The lingering impact of the COVID-19 pandemic and its effects on labor shortages are being felt across industries, and ours is no exception.

We’ve all heard about the supply chain delays and the port delays, but this impact is being felt across almost every industry and organization. A recent article referred to this time not as the “Great Depression” or the “Great Recession,” but as the “Great Resignation.”
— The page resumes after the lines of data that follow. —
(** The port-conflict rule throws on [hostile_logs_payload]: the pattern
    test converts [logs.errors] to a string and the conversion fails.  The
    detector answers as the catalog without that rule does. *)
Lemma detectIssues_isolates_throwing_rule_witness :
  detect port_conflict hostile_logs_payload
    = Throw "Cannot convert object to primitive value"
  /\ detectIssues hostile_logs_payload
     = detectIssuesIn
         ([mem0_graph_free; gateway_not_running]
          ++ [browser_port_binding; no_hybrid_search; no_context_pruning;
              no_memory_flush; no_soul; no_memory_files; ggml_metal_crash;
              orphan_tool_calls; high_token_usage])
         hostile_logs_payload.
Proof.
  split.
  - reflexivity.
  - apply (detectIssues_isolates_throwing_rule
             [mem0_graph_free; gateway_not_running]
             [browser_port_binding; no_hybrid_search; no_context_pruning;
              no_memory_flush; no_soul; no_memory_files; ggml_metal_crash;
              orphan_tool_calls; high_token_usage]
             port_conflict hostile_logs_payload
             "Cannot convert object to primitive value").
    reflexivity.
Defined.

(** ** The composer *)

Section Composer.

Variables (aiAnalysis : AiAnalysis) (fixId now : string).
Due to the labor shortages, salaries have increased dramatically in the past year, which has caused significant employee turnover.

What can companies do to compete in this environment?

One thing is to automate as much as possible in order to do more with less and have employees focus on the most valuable tasks. Robotic process automation (RPA) is a growing focus these days. Not only does it allow companies to do more with less, freeing up cash in order to increase salaries and be more competitive, but at the same time, it improves team morale because the team can now focus on more important things. It also improves accuracy, which in turn helps improve compliance.

A second opportunity is to outsource certain roles that are not core to your organization. For example, if you are in the business of building widgets, you might not have an attractive career path for members of your trade compliance team, which could create turnover. By leveraging a managed services firm to focus on this area, an organization can reduce risk, improve compliance, and save money. Within the managed services firm there are career paths for these professionals. You also have a significantly larger core of expertise from which to draw, and chances are good that the increased depth of experience in the space will create efficiencies and save companies money while also making them more compliant.